What if Christians worked as hard to change the subject as many work to sway opinion within the subjects we are handed by powers that use us more than hear us? Now I realize that in asking that question I’m stretching credulity, for one of our most difficult challenges in the American church is deciding who, at the beginning and end of all of this, is us? Are we Americans, Christians, Christian Americans, or American Christians? Must we begin to think again about the difference, all the while admitting the confusion? I believe so. And Campbell and Holloway have a word worth remembering.

These two write in a great and too often ignored tradition of Christian thinking, refusing to acknowledge any monopoly of means (economics, politics, schooling, development, relentless pursuit of happiness) over holy ends (commonwealth, peace, knowledge, justice, joy). They would remind us that trusting techniques of human invention as primary vehicles for the divine will amounts to idolatry, and should be treated as such.

Are Campbell and Holloway calling for retreat? Are we to hold ourselves up in Christian enclaves, depending on what the world can give us but not making any contribution toward the common good of those who don’t live with us in our enclave? Not at all. We are to engage, to wish peace upon the city and to work for it as best we can. But we are not to trust it too much, or like it too much, or confine our desires to its standards too much, lest we begin to confuse it with our home.

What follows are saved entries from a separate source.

(* ===== verification/AdminSafe.v ===== *)
(** * The administration interface keeps the invariant

    Every route under /admin, as a program, keeps the invariant of the tables
    and moves tenants along the machine of [TenantFSM]. *)

From stdpp Require Import gmap strings list fin_maps.
From Stdlib Require Import ZArith Lia.
From S2P Require Import Prelude GoStrings World Response Tables TenantFSM StoreSafe Lifecycle TenantHandlerSpec ServicesSafe.
From S2P Require Import WGService AdminAuth AdminUI AdminNodes AdminRoutes.
From S2P Require WebAuthnStore NodeStore ProjectStore TenantStore AuditStore WGStore NodeHandler.
From S2P Require AdminTenants AdminNetwork AdminPages.
Import WebAuthnStore(keys_ok).

Open Scope Z_scope.

Section Safe.
Context `{Env} `{HL : ProvisionerLaws} `{WgLib} `{WebAuthnLib} `{Nosurf} (h : Handler).

(** ** The passkeys *)

Lemma write_keys_ok k w : keys_ok (set_keys k w) -> world_ok w -> world_ok (set_keys k w) /\ world_step w (set_keys k w).
Proof. intros Hk []. split; [by split|by apply world_step_frame]. Qed.

Lemma keeps_insert_credential c : keeps any (stmt (WebAuthnStore.insert_credential c)).
Proof.
  apply keeps_stmt_any. intros w Hw. pose proof (WebAuthnStore.insert_credential_ok c w (ok_keys _ Hw)) as Hok.
  unfold WebAuthnStore.insert_credential in *. cbv zeta in *.
  destruct (_ || _); [auto using world_step_refl|by apply write_keys_ok].
Qed.

Lemma keeps_AddCredential c : keeps any (WebAuthnStore.AddCredential c).
Proof.
  unfold WebAuthnStore.AddCredential. destruct (negb _); [apply safe_any|].
  apply safe_bind_any; [apply keeps_insert_credential|]. intros []; apply safe_any.
Qed.

Lemma keeps_UpdateSignCount id n : keeps any (WebAuthnStore.UpdateSignCount id n).
Proof.
  unfold WebAuthnStore.UpdateSignCount. destruct (negb _); [apply safe_any|].
  apply safe_bind_any; [|intros []; apply safe_any]. apply keeps_stmt_any. intros w Hw.
  apply write_keys_ok; [|done]. apply WebAuthnStore.update_sign_count_ok, ok_keys, Hw.
Qed.

Lemma keeps_DeleteCredential id : keeps any (WebAuthnStore.DeleteCredential id).
Proof.
  apply safe_bind_any; [|intros []; apply safe_any]. apply keeps_stmt_any. intros w Hw.
  apply write_keys_ok; [|done]. apply WebAuthnStore.delete_credential_ok, ok_keys, Hw.
Qed.

Lemma keeps_ListCredentials : keeps any WebAuthnStore.ListCredentials.
Proof. apply (safe_query_any _ _). Qed.
Lemma keeps_HasCredentials : keeps any WebAuthnStore.HasCredentials.
Proof. apply (safe_query_any _ _). Qed.
Lemma keeps_ListCredentialInfos : keeps any WebAuthnStore.ListCredentialInfos.
Proof. apply (safe_query_any _ _). Qed.

(** The map of challenges is not part of the invariant. *)
Lemma set_sessions_ok m n w : world_ok w ->
  world_ok (set_tick n (WebAuthnStore.set_sessions m w)) /\ world_step w (set_tick n (WebAuthnStore.set_sessions m w)).
Proof. intros []. split; [by split|by apply world_step_frame]. Qed.

Lemma set_tick_ok n w : world_ok w -> world_ok (set_tick n w) /\ world_step w (set_tick n w).
Proof. intros []. split; [by split|by apply world_step_frame]. Qed.

Lemma keeps_Sessions_Get tok fl : keeps any (Sessions_Get tok fl).
Proof.
  apply keeps_local. intros w Hw. unfold take_session. cbv zeta.
  destruct (WebAuthnStore.sessions w !! tok) as [e|]; [|by apply set_tick_ok].
  pose proof (set_sessions_ok (base.delete tok (WebAuthnStore.sessions w)) (S (w_tick w)) w Hw) as Hok.
  repeat (destruct (_ : bool)); exact Hok.
Qed.

Lemma keeps_Sessions_Set fl d : keeps any (Sessions_Set fl d).
Proof.
  unfold Sessions_Set, generateToken.
  apply safe_bind_any; [apply safe_bind_any; [apply keeps_sample|intros []; apply safe_any]|].
  intros [tok|e]; [|apply safe_any]. apply safe_bind_any; [|intros; apply safe_any].
  apply keeps_local. intros w Hw. by apply set_sessions_ok.
Qed.

Hint Resolve keeps_AddCredential keeps_UpdateSignCount keeps_DeleteCredential keeps_ListCredentials
  keeps_HasCredentials keeps_ListCredentialInfos keeps_Sessions_Get keeps_Sessions_Set : safe.

(** ** Signing in *)

Lemma keeps_isAuthenticated k hd : keeps any (isAuthenticated k hd).
Proof. unfold isAuthenticated. safe_auto. Qed.
Lemma keeps_setSessionCookie k : keeps any (setSessionCookie k).
Proof. unfold setSessionCookie. safe_auto. Qed.
Hint Resolve keeps_isAuthenticated keeps_setSessionCookie : safe.

Lemma keeps_send_challenge fl b : keeps any (send_challenge fl b).
Proof. unfold send_challenge. safe_auto. Qed.
Lemma keeps_admin_sign_in k msg : keeps any (AdminAuth.sign_in k msg).
Proof. unfold AdminAuth.sign_in. safe_auto. Qed.
Hint Resolve keeps_send_challenge keeps_admin_sign_in : safe.

Lemma keeps_public_admin hd r : keeps any (AdminRoutes.public_route h hd r).
Proof.
  destruct r; cbn [AdminRoutes.public_route]; try apply safe_any.
  - unfold loginPage. safe_auto.
  - unfold registerBegin, begin_registration. safe_auto.
  - unfold registerFinish. safe_auto.
  - unfold loginBegin. safe_auto.
  - unfold loginFinish, finish_login. safe_auto.
Qed.

Lemma keeps_requireAuth k hd next : keeps any next -> keeps any (requireAuth k hd next).
Proof. intros Hn. unfold requireAuth. safe_auto. Qed.

(** ** Pages and forms *)

Lemma keeps_lists :
  keeps any NodeStore.List /\ keeps any ProjectStore.List /\ keeps any TenantStore.List /\
  keeps any TenantStore.Count /\ (forall t, keeps any (WGStore.GetByTenantID t)) /\
  (forall l o t a, keeps any (AuditStore.List l o t a)) /\
  (forall t i l, keeps any (AuditStore.ListByEntity t i l)).
Proof. split_and!; intros; apply keeps_read; intros []; apply safe_any. Qed.

Lemma keeps_node_List : keeps any NodeStore.List. Proof. apply keeps_lists. Qed.
Lemma keeps_project_List : keeps any ProjectStore.List. Proof. apply keeps_lists. Qed.
Lemma keeps_tenant_List : keeps any TenantStore.List. Proof. apply keeps_lists. Qed.
Lemma keeps_tenant_Count : keeps any TenantStore.Count. Proof. apply keeps_lists. Qed.
Lemma keeps_GetByTenantID t : keeps any (WGStore.GetByTenantID t). Proof. apply keeps_lists. Qed.
Lemma keeps_audit_List l o t a : keeps any (AuditStore.List l o t a). Proof. apply keeps_lists. Qed.
Lemma keeps_audit_ListByEntity t i l : keeps any (AuditStore.ListByEntity t i l). Proof. apply keeps_lists. Qed.
Lemma keeps_admin_audit a t id d : keeps any (AdminUI.audit_log h a t id d).
Proof. unfold AdminUI.audit_log. apply keeps_audit_log. Qed.
Lemma keeps_enrichSingle t : keeps any (enrichSingle t).
Proof. unfold enrichSingle, name_of. safe_auto. Qed.
Lemma keeps_InvalidateClient id : keeps any (NodeHandler.InvalidateClient id).
Proof. apply keeps_set_clients. Qed.

Hint Resolve keeps_node_List keeps_project_List keeps_tenant_List keeps_tenant_Count keeps_GetByTenantID
  keeps_audit_List keeps_audit_ListByEntity keeps_admin_audit keeps_enrichSingle keeps_InvalidateClient : safe.

Lemma positive_field_pos s n : positive_field s = Some n -> 0 < n.
Proof. unfold positive_field. destruct (atoi s); [|done]. destruct (Z.ltb_spec 0 z); [by intros [= <-]|done]. Qed.

Lemma nonnegative_field_nonneg s n : nonnegative_field s = Some n -> 0 <= n.
Proof. unfold nonnegative_field. destruct (atoi s); [|done]. destruct (Z.ltb_spec z 0); [done|by intros [= <-]]. Qed.

Lemma keeps_createNode f : keeps any (createNode h f).
Proof.
  unfold createNode. destruct f as [r|]; [|apply safe_any]. cbv zeta.
  do 4 (match goal with |- safe _ _ any (if ?b then _ else _) => destruct b end; [apply safe_any|]).
  destruct (positive_field _) as [n|] eqn:En; [|apply safe_any]. apply positive_field_pos in En.
  apply safe_bind_any; [eauto with safe|]. intros [enc|e]; [|apply safe_any].
  apply safe_bind_any; [apply keeps_node_Create; simpl; lia|]. safe_auto.
Qed.

Lemma keeps_store_project req : create_project_ok req -> keeps any (store_project h req).
Proof. intros Hr. unfold store_project. safe_auto. Qed.

Lemma keeps_createProject f : keeps any (createProject h f).
Proof.
  unfold createProject. destruct f as [r|]; [|apply safe_any]. cbv zeta.
  destruct (_ || _); [apply safe_any|]. destruct (positive_field _); [|apply safe_any].
  destruct (if is_empty (trim_space (r "ports")) then _ else _) as [bad|ports]; [apply safe_any|].
  destruct (if is_empty (r "ram_mb") then _ else _) as [ram|] eqn:Er; [|apply safe_any].
  apply keeps_store_project. unfold create_project_ok. simpl.
  destruct (is_empty _); [by injection Er as <-|by eapply nonnegative_field_nonneg].
Qed.

Lemma keeps_updateProjectAdmin id f : keeps any (updateProjectAdmin h id f).
Proof.
  unfold updateProjectAdmin. destruct (negb _); [apply safe_any|]. destruct f as [r|]; [|apply safe_any].
  destruct (number_field positive_field _) as [tpl|]; [|apply safe_any].
  destruct (number_field nonnegative_field _) as [ram|] eqn:Er; [|apply safe_any].
  apply safe_bind_any; [apply keeps_project_Update|safe_auto].
  intros v. simpl. intros ->. unfold number_field in Er. destruct (is_empty _); [done|].
  destruct (nonnegative_field _) eqn:En; [|done]. injection Er as ->. by eapply nonnegative_field_nonneg.
Qed.

(** *** Tenants *)

Lemma keeps_get_by_form_id {A} (Q : res (option A) -> Prop) (get : string -> P (res (option A))) id :
  (forall e, Q (Fail e)) -> keeps Q (get id) -> keeps Q (AdminTenants.get_by_form_id get id).
Proof.
  intros HQ Hg. unfold AdminTenants.get_by_form_id. destruct (ValidUUID id); [done|].
  by apply keeps_bad_text.
Qed.

Lemma keeps_createTenant f : keeps any (AdminTenants.createTenant h f).
Proof.
  unfold AdminTenants.createTenant. destruct f as [r|]; [|apply safe_any]. cbv zeta.
  destruct (_ || _); [apply safe_any|]. destruct (ValidateSubdomain _); [apply safe_any|].
  apply safe_bind_any; [apply keeps_get_by_form_id; [done|eauto with safe]|].
  intros [[n|]|e]; [|apply safe_any..]. destruct (negb _); [apply safe_any|].
  apply (safe_bind _ _ ok_project); [apply keeps_get_by_form_id; [done|apply keeps_project_GetByID]|].
  intros [[proj|]|e] Hp; [|apply safe_any..].
  apply safe_bind_any; [by apply keeps_Create|]. intros []; apply safe_any.
Qed.

Lemma keeps_admin_with_tenant id k : (forall t, keeps any (k t)) -> keeps any (AdminTenants.with_tenant id k).
Proof. intros Hk. unfold AdminTenants.with_tenant. safe_auto. Qed.

Lemma keeps_with_flash id k : (forall t, keeps any (k t)) -> keeps any (AdminTenants.with_flash_tenant id k).
Proof. intros Hk. unfold AdminTenants.with_flash_tenant. safe_auto. Qed.

Lemma keeps_audit_entries id : keeps any (AdminTenants.audit_entries h id).
Proof. unfold AdminTenants.audit_entries. safe_auto. Qed.
Lemma keeps_tenant_peer t : keeps any (AdminTenants.tenant_peer h t).
Proof. unfold AdminTenants.tenant_peer. safe_auto. Qed.
Hint Resolve keeps_audit_entries keeps_tenant_peer : safe.

Lemma keeps_container_opt (t : Tenant) (op : string -> string -> Z -> P (option error)) :
  (forall a b c, keeps any (op a b c)) ->
  keeps any (match t_LXCID t with Some lxc => op (t_ID t) (t_NodeID t) lxc | None => Ret None end).
Proof. intros Hop. destruct (t_LXCID t); [apply Hop|apply safe_any]. Qed.

Lemma keeps_suspendTenant id : keeps any (AdminTenants.suspendTenant h id).
Proof.
  unfold AdminTenants.suspendTenant. destruct (negb _); [apply safe_any|]. apply keeps_with_flash. intros t.
  destruct (negb _); [apply safe_any|]. apply safe_bind_any; [eauto with safe|]. intros [e|]; [apply safe_any|].
  apply safe_bind_any; [apply keeps_container_opt, keeps_Suspend|]. safe_auto.
Qed.

Lemma keeps_resumeTenant id : keeps any (AdminTenants.resumeTenant h id).
Proof.
  unfold AdminTenants.resumeTenant. destruct (negb _); [apply safe_any|]. apply keeps_with_flash. intros t.
  destruct (negb _); [apply safe_any|]. apply safe_bind_any; [eauto with safe|]. intros [e|]; [apply safe_any|].
  apply safe_bind_any; [apply keeps_container_opt, keeps_Resume|]. safe_auto.
Qed.

Lemma keeps_createTenantPeer id : keeps any (AdminTenants.createTenantPeer h id).
Proof.
  unfold AdminTenants.createTenantPeer. destruct (negb _); [apply safe_any|].
  destruct (ad_wg h) as [s|]; [|apply safe_any]. apply keeps_with_flash. intros t.
  unfold AdminTenants.show_new_tenant_peer. safe_auto.
Qed.

(** *** Network *)

Lemma keeps_admin_with_wg k : (forall s, keeps any (k s)) -> keeps any (AdminNetwork.with_wg h k).
Proof. intros Hk. unfold AdminNetwork.with_wg. safe_auto. Qed.
Lemma keeps_admin_with_peer id k : (forall p, keeps any (k p)) -> keeps any (AdminNetwork.with_peer id k).
Proof. intros Hk. unfold AdminNetwork.with_peer. safe_auto. Qed.
Lemma keeps_peer_done a m id : keeps any (AdminNetwork.peer_done h a m id).
Proof. unfold AdminNetwork.peer_done. safe_auto. Qed.
Hint Resolve keeps_peer_done : safe.

Lemma keeps_createPeerAdmin f : keeps any (AdminNetwork.createPeerAdmin h f).
Proof. unfold AdminNetwork.createPeerAdmin, AdminNetwork.store_peer. safe_auto. Qed.

(** Past the id check and the look-ups of a handler. *)
Ltac guards :=
  repeat first
    [ match goal with |- safe _ _ any (if negb (ValidUUID _) then _ else _) => destruct (negb (ValidUUID _)); [apply safe_any|] end
    | apply keeps_admin_with_wg; intros
    | apply keeps_admin_with_peer; intros
    | apply keeps_admin_with_tenant; intros ].

Lemma keeps_protected r : keeps any (protected_route h r).
Proof.
  destruct r; cbn [protected_route]; try apply safe_any.
  - unfold AdminPages.dashboard. safe_auto.
  - unfold nodesList. safe_auto.
  - unfold nodeDetail. safe_auto.
  - unfold projectsList. safe_auto.
  - unfold projectDetail. safe_auto.
  - unfold AdminTenants.tenantsList. safe_auto.
  - unfold AdminTenants.tenantDetail. guards. safe_auto.
  - unfold AdminPages.auditPage. safe_auto.
  - unfold AdminPages.settingsPage. safe_auto.
  - apply keeps_createNode.
  - unfold updateNodeAdmin. guards. safe_auto.
  - unfold deleteNodeAdmin. safe_auto.
  - apply keeps_createProject.
  - apply keeps_updateProjectAdmin.
  - unfold deleteProjectAdmin. safe_auto.
  - apply keeps_createTenant.
  - unfold AdminTenants.deleteTenant. guards. safe_auto.
  - apply keeps_suspendTenant.
  - apply keeps_resumeTenant.
  - apply keeps_createTenantPeer.
  - unfold AdminTenants.tenantRow. safe_auto.
  - unfold AdminNetwork.networkPage. safe_auto.
  - apply keeps_createPeerAdmin.
  - unfold AdminNetwork.peerDetail. destruct (ad_wg h); [|apply safe_any]. guards. safe_auto.
  - unfold AdminNetwork.updatePeerAdmin. destruct (negb _); [apply safe_any|]. destruct form; [|apply safe_any]. guards. safe_auto.
  - unfold AdminNetwork.deletePeerAdmin. guards. safe_auto.
  - unfold AdminNetwork.enablePeerAdmin. guards. safe_auto.
  - unfold AdminNetwork.disablePeerAdmin. guards. safe_auto.
  - unfold AdminPages.deleteCredential. safe_auto.
Qed.

Lemma keeps_Routes hd r : keeps any (Routes h hd r).
Proof.
  unfold Routes, csrf. destruct (_ || _); [|apply safe_any]. destruct (public r); [apply keeps_public_admin|].
  apply keeps_requireAuth, keeps_protected.
Qed.

End Safe.
(* ===== verification/AdminAgree.v ===== *)
(** * The administration and the API do the same

    The forms of the administration pages and the endpoints of the API are two
    front ends of one set of operations. Here they are compared: the state after
    one is the state after the other, whatever each answers. *)

From stdpp Require Import gmap strings list fin_maps.
From Stdlib Require Import Ascii ZArith Lia.
From S2P Require Import Prelude GoStrings World Response Tables WGService Lifecycle AdminAuth AdminUI AdminNodes.
From S2P Require NodeStore ProjectStore TenantStore NodeHandler TenantHandler ProjectHandler AdminTenants AdminSpec.

Open Scope Z_scope.

(** ** Programs with the same effect *)

(** Run from the same state, they leave the same tables, caches, goroutines and
    remote calls. *)
Definition agree {A B} (p : P A) (q : P B) (w : World) : Prop := unchanged (run p w).2 (run q w).2.

(** A program that only reads. *)
Definition quiet {A} (p : P A) : Prop := forall w, unchanged w (run p w).2.

Lemma agree_ret {A B} (a : A) (b : B) w : agree (Ret a) (Ret b) w.
Proof. done. Qed.

Lemma agree_bind {A B C} (p : P A) (f : A -> P B) (g : A -> P C) w :
  (forall a w', agree (f a) (g a) w') -> agree (bind p f) (bind p g) w.
Proof. intros Hfg. unfold agree. rewrite !run_bind. destruct (run p w) as [a w']. apply Hfg. Qed.

Lemma agree_quiet {A B} (p : P A) (q : P B) w : quiet p -> quiet q -> agree p q w.
Proof.
  intros Hp Hq. unfold agree. destruct (Hp w) as [(E1&E2&E3&E4&E5&E6&E7&E8&E9) [E10 E11]].
  destruct (Hq w) as [(F1&F2&F3&F4&F5&F6&F7&F8&F9) [F10 F11]]. repeat split; congruence.
Qed.

Section Quiet.
Context `{Env}.

Lemma quiet_ret {A} (a : A) : quiet (Ret a).
Proof. by intros w. Qed.

Lemma quiet_bind {A B} (p : P A) (f : A -> P B) : quiet p -> (forall a, quiet (f a)) -> quiet (bind p f).
Proof. intros Hp Hf w. rewrite run_bind. specialize (Hp w). destruct (run p w) as [a w']. by etrans; [|apply Hf]. Qed.

Lemma quiet_query {A} (f : World -> A) : quiet (query f).
Proof. intros w. unfold query, stmt. rewrite run_atom. by destruct (env_fault _). Qed.

Lemma quiet_read {A B} (f : World -> A) (k : res A -> P B) : (forall r, quiet (k r)) -> quiet (bind (query f) k).
Proof. intros Hk. apply quiet_bind; [apply quiet_query|done]. Qed.

Lemma quiet_GetByID {A} (f : World -> option A) msg :
  quiet (let? x := query f catch e => Ret (Fail (EWrap msg e)) in Ret (Ok x)).
Proof. apply quiet_read. intros []; apply quiet_ret. Qed.

Lemma quiet_enrichSingle t : quiet (enrichSingle t).
Proof.
  unfold enrichSingle, name_of.
  apply quiet_bind; [apply quiet_bind; [apply quiet_GetByID|intros; apply quiet_ret]|]. intros p.
  apply quiet_bind; [apply quiet_bind; [apply quiet_GetByID|intros; apply quiet_ret]|]. intros. apply quiet_ret.
Qed.

Lemma quiet_refreshed id : quiet (TenantHandler.respond_refreshed id).
Proof. apply quiet_bind; [apply quiet_GetByID|]. intros []; apply quiet_ret. Qed.

End Quiet.

(** Walks two programs side by side. *)
Ltac agree_auto :=
  repeat first
    [ progress intros
    | apply agree_ret
    | apply agree_bind
    | match goal with |- agree (match ?x with _ => _ end) (match ?x with _ => _ end) _ => destruct x end
    | match goal with |- agree (match ?x with _ => _ end) _ _ => destruct x end
    | match goal with |- agree _ (match ?x with _ => _ end) _ => destruct x end
    | apply agree_quiet;
      solve [apply quiet_ret | apply quiet_refreshed
            | apply quiet_bind; [apply quiet_enrichSingle|intros; apply quiet_ret]] ].

Section Agree.
Context `{Env} `{ProvisionerOps} (h : Handler).

(** The API's handlers over the same stores and key. *)
Definition api_node_handler : NodeHandler.Handler :=
  NodeHandler.mkHandler (ad_auditStore h) (ad_encryptionKey h) true.

(** The bodies the forms stand for. *)
Definition tenant_request (r : string -> string) : TenantStore.CreateTenantRequest :=
  TenantStore.mkCreateTenant (r "name") (r "project_id") (r "node_id") (r "subdomain").

Definition node_request (r : string -> string) (ram : Z) : NodeStore.CreateNodeRequest :=
  NodeStore.mkCreateNode (trim_space (r "name")) (trim_space (r "tailscale_ip")) (trim_space (r "proxmox_url"))
    (trim_space (r "api_token")) ram.

Lemma suspend_agrees id w :
  agree (AdminTenants.suspendTenant h id) (TenantHandler.Suspend (ad_auditStore h) id) w.
Proof.
  unfold AdminTenants.suspendTenant, TenantHandler.Suspend, TenantHandler.with_tenant, AdminTenants.with_flash_tenant,
    TenantHandler.suspend_tenant, TenantHandler.audit_log, AdminUI.audit_log. agree_auto.
Qed.

Lemma resume_agrees id w :
  agree (AdminTenants.resumeTenant h id) (TenantHandler.Resume (ad_auditStore h) id) w.
Proof.
  unfold AdminTenants.resumeTenant, TenantHandler.Resume, TenantHandler.with_tenant, AdminTenants.with_flash_tenant,
    TenantHandler.resume_tenant, TenantHandler.audit_log, AdminUI.audit_log. agree_auto.
Qed.

Lemma delete_agrees id w :
  agree (AdminTenants.deleteTenant h id) (TenantHandler.Delete (ad_auditStore h) id) w.
Proof.
  unfold AdminTenants.deleteTenant, TenantHandler.Delete, TenantHandler.with_tenant, AdminTenants.with_tenant,
    TenantHandler.delete_tenant, AdminTenants.lifecycle. agree_auto.
Qed.

Lemma create_agrees r w :
  ValidUUID (r "project_id") = true -> ValidUUID (r "node_id") = true ->
  agree (AdminTenants.createTenant h (Some r)) (TenantHandler.Create (ad_auditStore h) (Some (tenant_request r))) w.
Proof.
  intros Hp Hn. unfold AdminTenants.createTenant, TenantHandler.Create, AdminTenants.get_by_form_id, AdminTenants.lifecycle.
  cbn [tenant_request TenantStore.ct_Name TenantStore.ct_ProjectID TenantStore.ct_NodeID TenantStore.ct_Subdomain].
  rewrite Hp, Hn. cbn [negb].
  replace (is_empty (r "name") || is_empty (r "project_id") || is_empty (r "node_id") || is_empty (r "subdomain"))
    with (is_empty (r "name") || is_empty (r "subdomain") || is_empty (r "project_id") || is_empty (r "node_id"))
    by (destruct (is_empty (r "name")), (is_empty (r "subdomain")), (is_empty (r "project_id")), (is_empty (r "node_id")); done).
  cbv zeta. agree_auto.
Qed.

Lemma node_create_agrees r ram w :
  positive_field (r "total_ram_mb") = Some ram ->
  agree (createNode h (Some r)) (NodeHandler.Create api_node_handler (Some (node_request r ram))) w.
Proof.
  intros Hr. unfold createNode, NodeHandler.Create, AdminUI.audit_log, NodeHandler.audit_log. rewrite Hr.
  cbn [node_request NodeStore.cn_Name NodeStore.cn_TailscaleIP NodeStore.cn_ProxmoxURL NodeStore.cn_APIToken NodeStore.cn_TotalRAMMB].
  assert (is_empty (r "total_ram_mb") = false /\ (ram <=? 0) = false) as [-> ->].
  { unfold positive_field in Hr. destruct (atoi _) as [z|] eqn:Ea; [|done].
    destruct (Z.ltb_spec 0 z); [|done]. injection Hr as ->. split; [|by apply Z.leb_gt].
    apply is_empty_false. intros E. by rewrite E in Ea. }
  cbv zeta. agree_auto.
Qed.

Lemma node_delete_agrees id w :
  agree (deleteNodeAdmin h id) (NodeHandler.Delete api_node_handler id) w.
Proof. unfold deleteNodeAdmin, NodeHandler.Delete, AdminUI.audit_log, NodeHandler.audit_log. agree_auto. Qed.

Lemma project_delete_agrees id w :
  agree (deleteProjectAdmin h id) (ProjectHandler.Delete (ad_auditStore h) id) w.
Proof. unfold deleteProjectAdmin, ProjectHandler.Delete, AdminUI.audit_log, ProjectHandler.audit_log. agree_auto. Qed.

(** C32. The administration's forms and the API are one: suspending, resuming,
    deleting and creating a tenant, creating and deleting a node and deleting a
    project leave the same tables, the same audit entries, the same cached
    clients, the same goroutines to run and the same remote calls made, whether
    they come through a form under /admin or through the endpoint of the API
    with the same values; on every outcome of the database and of the remote
    systems. *)
Theorem admin_agrees_with_api (w : World) :
  (forall id,
     agree (AdminTenants.suspendTenant h id) (TenantHandler.Suspend (ad_auditStore h) id) w /\
     agree (AdminTenants.resumeTenant h id) (TenantHandler.Resume (ad_auditStore h) id) w /\
     agree (AdminTenants.deleteTenant h id) (TenantHandler.Delete (ad_auditStore h) id) w /\
     agree (deleteNodeAdmin h id) (NodeHandler.Delete api_node_handler id) w /\
     agree (deleteProjectAdmin h id) (ProjectHandler.Delete (ad_auditStore h) id) w) /\
  (forall r, ValidUUID (r "project_id") = true -> ValidUUID (r "node_id") = true ->
     agree (AdminTenants.createTenant h (Some r)) (TenantHandler.Create (ad_auditStore h) (Some (tenant_request r))) w) /\
  (forall r ram, positive_field (r "total_ram_mb") = Some ram ->
     agree (createNode h (Some r)) (NodeHandler.Create api_node_handler (Some (node_request r ram))) w).
Proof.
  split_and!.
  - intros id. split_and!; [apply suspend_agrees|apply resume_agrees|apply delete_agrees|apply node_delete_agrees
      |apply project_delete_agrees].
  - intros r Hp Hn. by apply create_agrees.
  - intros r ram Hr. by apply node_create_agrees.
Qed.

End Agree.

Definition tenant_form : string -> string := fun k =>
  if String.eqb k "name" then "radio two" else if String.eqb k "subdomain" then "radio-two"
  else if String.eqb k "project_id" then "p1" else if String.eqb k "node_id" then "n1" else EmptyString.

Lemma admin_agrees_with_api_witness :
  agree (@AdminTenants.createTenant calm AdminSpec.demo_ops AdminSpec.demo_admin (Some tenant_form))
    (@TenantHandler.Create calm AdminSpec.demo_ops true (Some (tenant_request tenant_form))) NodeStore.demo_world.
Proof.
  exact (proj1 (proj2 (@admin_agrees_with_api calm AdminSpec.demo_ops AdminSpec.demo_admin NodeStore.demo_world))
    tenant_form eq_refl eq_refl).
Defined.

Campbell and Holloway are working within the kind of distinction Stanley Hauerwas described a few years later, the distinction between the church as a peculiar politics that gives witness to the justice it believes God has already accomplished in Christ (beyond and more powerful than economics and politics, and nonviolent down to its core in Christ), and a political church that seeks to produce something like justice within a world gone off kilter and irretrievably distant to the ways of God (bound to economics and politics as the primary tools of human freedom). We are called to give witness to what we begin to see, that God has reconciled the world — that reconciled, we need no longer kill each other because we are afraid, or angry, or belittling, or prejudice. We can live reconciled, even before our politics catch up, even before we agree, even before we approve of each other. And by so doing, we will humble the political for the sake of new politics (God’s politics).